I’m not sure when or how the laissez-faire, a term coined in 16th century France, leadership style entered our corporate culture but I have definitely been a happy beneficiary of it. Earlier in my career, I had the privilege of working with an executive team and manager that was very much hands-off and entrusted me to do what was right with little oversight. Only in retrospect did I realize that this management style suited me extremely well because I was, and still am, very self-motivated and enjoyed the freedom to execute on high-level strategies that required little to no oversight. This gave me the courage to feel like a valued professional, to make decisions professionally and in turn I conducted myself with others like a professional. I’m grateful that I still work in an environment that promotes this type of leadership.

Ruthlessness doesn’t sound like a nice word but when it comes down to business everyone needs a little bit of ruthlessness. Most businesses are in the business of making money and with more money, come more challenging scenarios that call for tough decisions. Jack Welch did this, as CEO of GE, by promoting and rewarding those that are ranked in the top 20% of employees and fired the bottom 10% of employees ranked in their performance management system. In using this system, he was able to increase the company’s worth by 4000% during his 20-year career. Jack Welch’s leadership style taught me that in order to obtain results and affect change; one has to have the courage to do so with a certain amount of
ruthlessness and perhaps fearlessness.

And alas, we come to the leadership trait of compassion. I must say that with the ruthlessness that I learned from Jack Welch, the ability to have compassion has proven to be even more important and effective in leading others. Before I met my wife, I was a gung-ho, enterprising millennial willing to go to any length to become more successful. I didn’t care how ruthless I was to myself or others, as long as it benefitted me and my career. Sure, I was able to call myself successful but I also worked long hours and stepped on anyone who I thought was not worthy of their title. In doing so I burned many bridges along the way. My wife taught me otherwise. She showed me how to be compassionate, not only feign compassion, and that gave me the courage to slow down and build meaningful relationships with others, both in and out of the workplace. This, I’m sure, will help me become a successful leader in the long run.
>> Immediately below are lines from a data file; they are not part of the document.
(* ===== verification/CapsuleService.v ===== *)
(** The capsule service: what the protocol front ends (block volumes, the NFS
    namespace, the S3 view) ask of a pipeline, as an interface with its laws.  The
    front ends are modelled and proved against the interface; the write pipeline
    with the default policy is shown to implement it. *)
From S2P Require Import Prelude Errors Common Externals.
From S2P Require Nvram Compression KeyManager Encryption Dedup Registry Gc WritePipeline.
From S2P Require PipelineInvariant PipelineTheorems PipelineProgress.

(** [write_capsule], [read_capsule], [read_range] and [delete_capsule] of a pipeline;
    the id a write draws and the clock it reads are arguments. *)
Class CapsuleService (P : Type) := {
  svc_write : CapsuleId → option Z → bytes → M P Error CapsuleId;
  svc_read : CapsuleId → M P Error bytes;
  svc_range : CapsuleId → Z → Z → M P Error bytes;
  svc_delete : CapsuleId → M P Error unit;
}.

(** The contract.  [holds G p]: the live capsules of [p] are those of [G], with their
    bytes.  [accepts d p]: [p] can take the data [d] (machine integers, codec).
    [healthy p]: no failure is pending; [ready d p]: moreover [d] can be stored now. *)
Class ServiceLaws (P : Type) `{CapsuleService P} := {
  holds : gmap CapsuleId bytes → P → Prop;
  accepts : bytes → P → Prop;
  healthy : P → Prop;
  ready : bytes → P → Prop;

  svc_write_spec G p c now d :
    holds G p → accepts d p →
    wp (svc_write c now d)
      (λ c' p', c' = c ∧ G !! c = None ∧ holds (<[c := d]> G) p')
      (λ _ p', holds G p' ∨ G !! c = None ∧ holds (<[c := d]> G) p') p;
  svc_read_spec G p c d :
    holds G p → G !! c = Some d →
    wp (svc_read c)
      (λ d' p', d' = d ∧ holds G p' ∧ (∀ x, accepts x p → accepts x p') ∧
         (∀ x, ready x p → ready x p'))
      (λ _ p', holds G p' ∧ ¬ healthy p) p;
  svc_read_none G p c :
    holds G p → G !! c = None → wp (svc_read c) (λ _ _, False) (λ _, holds G) p;
  svc_range_spec G p c d off len :
    holds G p → G !! c = Some d → lenZ d < 2 ^ 64 → 0 ≤ off → 0 ≤ len → off + len ≤ lenZ d →
    wp (svc_range c off len)
      (λ d' p', d' = takeZ len (dropZ off d) ∧ holds G p') (λ _ p', holds G p' ∧ ¬ healthy p) p;
  svc_range_none G p c off len :
    holds G p → G !! c = None → wp (svc_range c off len) (λ _ _, False) (λ _, holds G) p;
  svc_delete_spec G p c :
    holds G p → wp (svc_delete c) (λ _, holds (delete c G)) (λ _, holds (delete c G)) p;

  ready_healthy d p : ready d p → healthy p;
  svc_write_ready G p c t d :
    holds G p → accepts d p → ready d p → G !! c = None →
    wp (svc_write c (Some t) d) (λ _, healthy) (λ _ _, False) p;
  svc_delete_healthy G p c d :
    holds G p → G !! c = Some d → healthy p → wp (svc_delete c) (λ _, healthy) (λ _ _, False) p;
}.

(** ** The write pipeline implements the service *)
Import Nvram Compression KeyManager Encryption Registry Gc WritePipeline PipelineInvariant.
Import PipelineTheorems PipelineProgress.

Section implementation.
Context {JR : JsonDoc RegistryState} {JN : JsonDoc SegmentMap} `{Crates}.

#[export] Instance pipeline_service : CapsuleService WritePipeline :=
  {| svc_write := write_capsule; svc_read := read_capsule; svc_range := read_range;
     svc_delete := WritePipeline.delete_capsule |}.

Context `{!XtsLaws} `{!HmacLaws}.
Context (D : bytes → Prop) (HD : hash_injective_on D).
Implicit Types p : WritePipeline.

Lemma fits_read_only d p p' : read_only p p' → fits d p → fits d p'.
Proof.
  intros (Hr & [= Hf Hm Hn] & _) (Ho & Hs & Hc). unfold fits, budget, refs in *.
  by rewrite Hr, Hm, Hn.
Qed.

Lemma range_spec G p c d off len :
  pipe_inv D [] G p → G !! c = Some d → lenZ d < 2 ^ 64 → 0 ≤ off → 0 ≤ len → off + len ≤ lenZ d →
  wp (read_range c off len)
    (λ d' p', d' = takeZ len (dropZ off d) ∧ pipe_inv D [] G p')
    (λ _ p', pipe_inv D [] G p' ∧ ¬ quiet p) p.
Proof.
  intros Hi HG Hd Ho Hl Hle. unfold read_range. apply wp_bind, wp_reg. unfold wp at 1, lookup.
  cbv [bind gets lift]. destruct (capsules (rg p) !! c) as [cap|] eqn:Hc; cbn [ok_or].
  2:{ by rewrite (pi_dom _ _ _ _ Hi c Hc) in HG. }
  assert (set_rg (rg p) p = p) as -> by (by destruct p as [[? ?] ?]).
  destruct (pi_caps _ _ _ _ Hi c cap Hc) as (d0 & HG0 & Hsz & _).
  assert (d0 = d) as -> by congruence. rewrite Hsz.
  assert (u64_add off len = off + len) as -> by (unfold u64_add, wrap; apply Z.mod_small; lia).
  destruct (Z.ltb_spec (lenZ d) (off + len)) as [|_]; [lia|].
  apply wp_bind. eapply wp_mono; [by eapply read_spec|..].
  - intros out q (-> & Hiq & _). unfold wp, lift, slice.
    rewrite (proj2 (Z.leb_le _ _)) by lia. rewrite (proj2 (Z.leb_le (off + len) _)) by lia.
    cbn [andb]. by replace (off + len - off) with len by lia.
  - intros e q [Hiq Hf]. split; [done|]. intros [? _]. by apply Hf.
Qed.

Lemma range_none G p c off len :
  pipe_inv D [] G p → G !! c = None →
  wp (read_range c off len) (λ _ _, False) (λ _ p', p' = p) p.
Proof.
  intros Hi HG. unfold read_range. apply wp_bind, wp_reg. unfold wp at 1, lookup.
  cbv [bind gets lift]. destruct (capsules (rg p) !! c) as [cap|] eqn:Hc; cbn [ok_or].
  - destruct (pi_caps _ _ _ _ Hi c cap Hc) as (d & HG' & _). congruence.
  - by destruct p as [[? ?] ?].
Qed.

Program Definition pipeline_laws : ServiceLaws WritePipeline :=
  {| holds := pipe_inv D [];
     accepts := λ d p, chunks_ok D (compression Policy_default) d ∧ fits d p;
     healthy := quiet;
     ready := λ d p, storable Policy_default false d ∧ quiet p |}.
Next Obligation. intros G p c now d Hi [Hok Hf]. by apply write_spec. Qed.
Next Obligation.
  intros G p c d Hi HG. eapply wp_mono; [by eapply read_spec|..].
  - intros out q (-> & Hq & Hro). split; [done|]. split; [done|]. split.
    + intros x [Hok Hf]. split; [done|]. by eapply fits_read_only.
    + intros x [Hs Hqq]. split; [done|]. by eapply quiet_read_only.
  - intros e q [Hq Hf]. split; [done|]. intros [? _]. by apply Hf.
Qed.
Next Obligation.
  intros G p c Hi HG. eapply wp_mono; [by eapply read_none|done|]. by intros e q ->.
Qed.
Next Obligation. intros G p c d off len ????? ?. by apply range_spec. Qed.
Next Obligation.
  intros G p c off len Hi HG. eapply wp_mono; [by eapply range_none|done|]. by intros e q ->.
Qed.
Next Obligation. intros G p c Hi. by apply delete_capsule_spec. Qed.
Next Obligation. by intros d p [_ ?]. Qed.
Next Obligation.
  intros G p c t d Hi [Hok Hf] [Hst Hq] HG. by apply (write_quiet D G).
Qed.
Next Obligation. intros G p c d Hi HG Hq. by apply (delete_quiet D G p c d). Qed.
End implementation.

(** ** A table in memory implements it too: the smallest service, for witnesses *)
Section memory.
Abbreviation Memory := (gmap CapsuleId bytes).

Definition mem_write (c : CapsuleId) (now : option Z) (d : bytes) : M Memory Error CapsuleId :=
  λ m, match m !! c with
       | Some _ => (Err (Msg "Capsule collision (extremely unlikely)"), m)
       | None => (Ok c, <[c := d]> m)
       end.

Definition mem_read (c : CapsuleId) : M Memory Error bytes :=
  λ m, (ok_or (m !! c) (Msg "Capsule not found"), m).

Definition mem_range (c : CapsuleId) (off len : Z) : M Memory Error bytes :=
  λ m, match m !! c with
       | Some d =>
           if lenZ d <? u64_add off len then (Err (Msg "Read beyond capsule boundary"), m)
           else (slice off (u64_add off len) d, m)
       | None => (Err (Msg "Capsule not found"), m)
       end.

Definition mem_delete (c : CapsuleId) : M Memory Error unit := λ m, (Ok tt, delete c m).

#[export] Instance memory_service : CapsuleService Memory :=
  {| svc_write := mem_write; svc_read := mem_read; svc_range := mem_range; svc_delete := mem_delete |}.

#[export] Program Instance memory_laws : ServiceLaws Memory :=
  {| holds := eq; accepts := λ _ _, True; healthy := λ _, True; ready := λ _ _, True |}.
Next Obligation.
  intros G p c now d -> _. unfold wp. simpl. unfold mem_write.
  destruct (p !! c) eqn:Hc; [by left|done].
Qed.
Next Obligation. intros G p c d -> Hc. unfold wp. simpl. unfold mem_read. by rewrite Hc. Qed.
Next Obligation. intros G p c -> Hc. unfold wp. simpl. unfold mem_read. by rewrite Hc. Qed.
Next Obligation.
  intros G p c d off len -> Hc Hd Ho Hl Hle. unfold wp. simpl. unfold mem_range. rewrite Hc.
  assert (u64_add off len = off + len) as -> by (unfold u64_add, wrap; apply Z.mod_small; lia).
  destruct (Z.ltb_spec (lenZ d) (off + len)) as [|_]; [lia|]. unfold slice.
  rewrite (proj2 (Z.leb_le _ _)), (proj2 (Z.leb_le (off + len) _)) by lia. simpl.
  by replace (off + len - off) with len by lia.
Qed.
Next Obligation. intros G p c off len -> Hc. unfold wp. simpl. unfold mem_range. by rewrite Hc. Qed.
Next Obligation. by intros G p c ->. Qed.
Next Obligation. done. Qed.
Next Obligation. intros G p c t d -> _ _ Hc. unfold wp. simpl. unfold mem_write. by rewrite Hc. Qed.
Next Obligation. done. Qed.
End memory.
As you probably noticed, there was a general theme to the leadership qualities I described. Most people are not born leaders. Leadership tends to be a collection of traits that are learned throughout one’s life. But in order to learn these traits, one has to have the courage to learn them. One has to have the courage to be receptive to change and guidance from others while maintaining the courage and faith to do what you know is right. I’ve found the courage to lead by learning how to effectively tell stories; to persevere against adversity through mental toughness; to trust your peers and employees with their abilities; by being ruthless in moderation and most importantly of all; I make sure to sprinkle on some compassion in all of my actions that involve others. Keep calm and lead on. Cheers!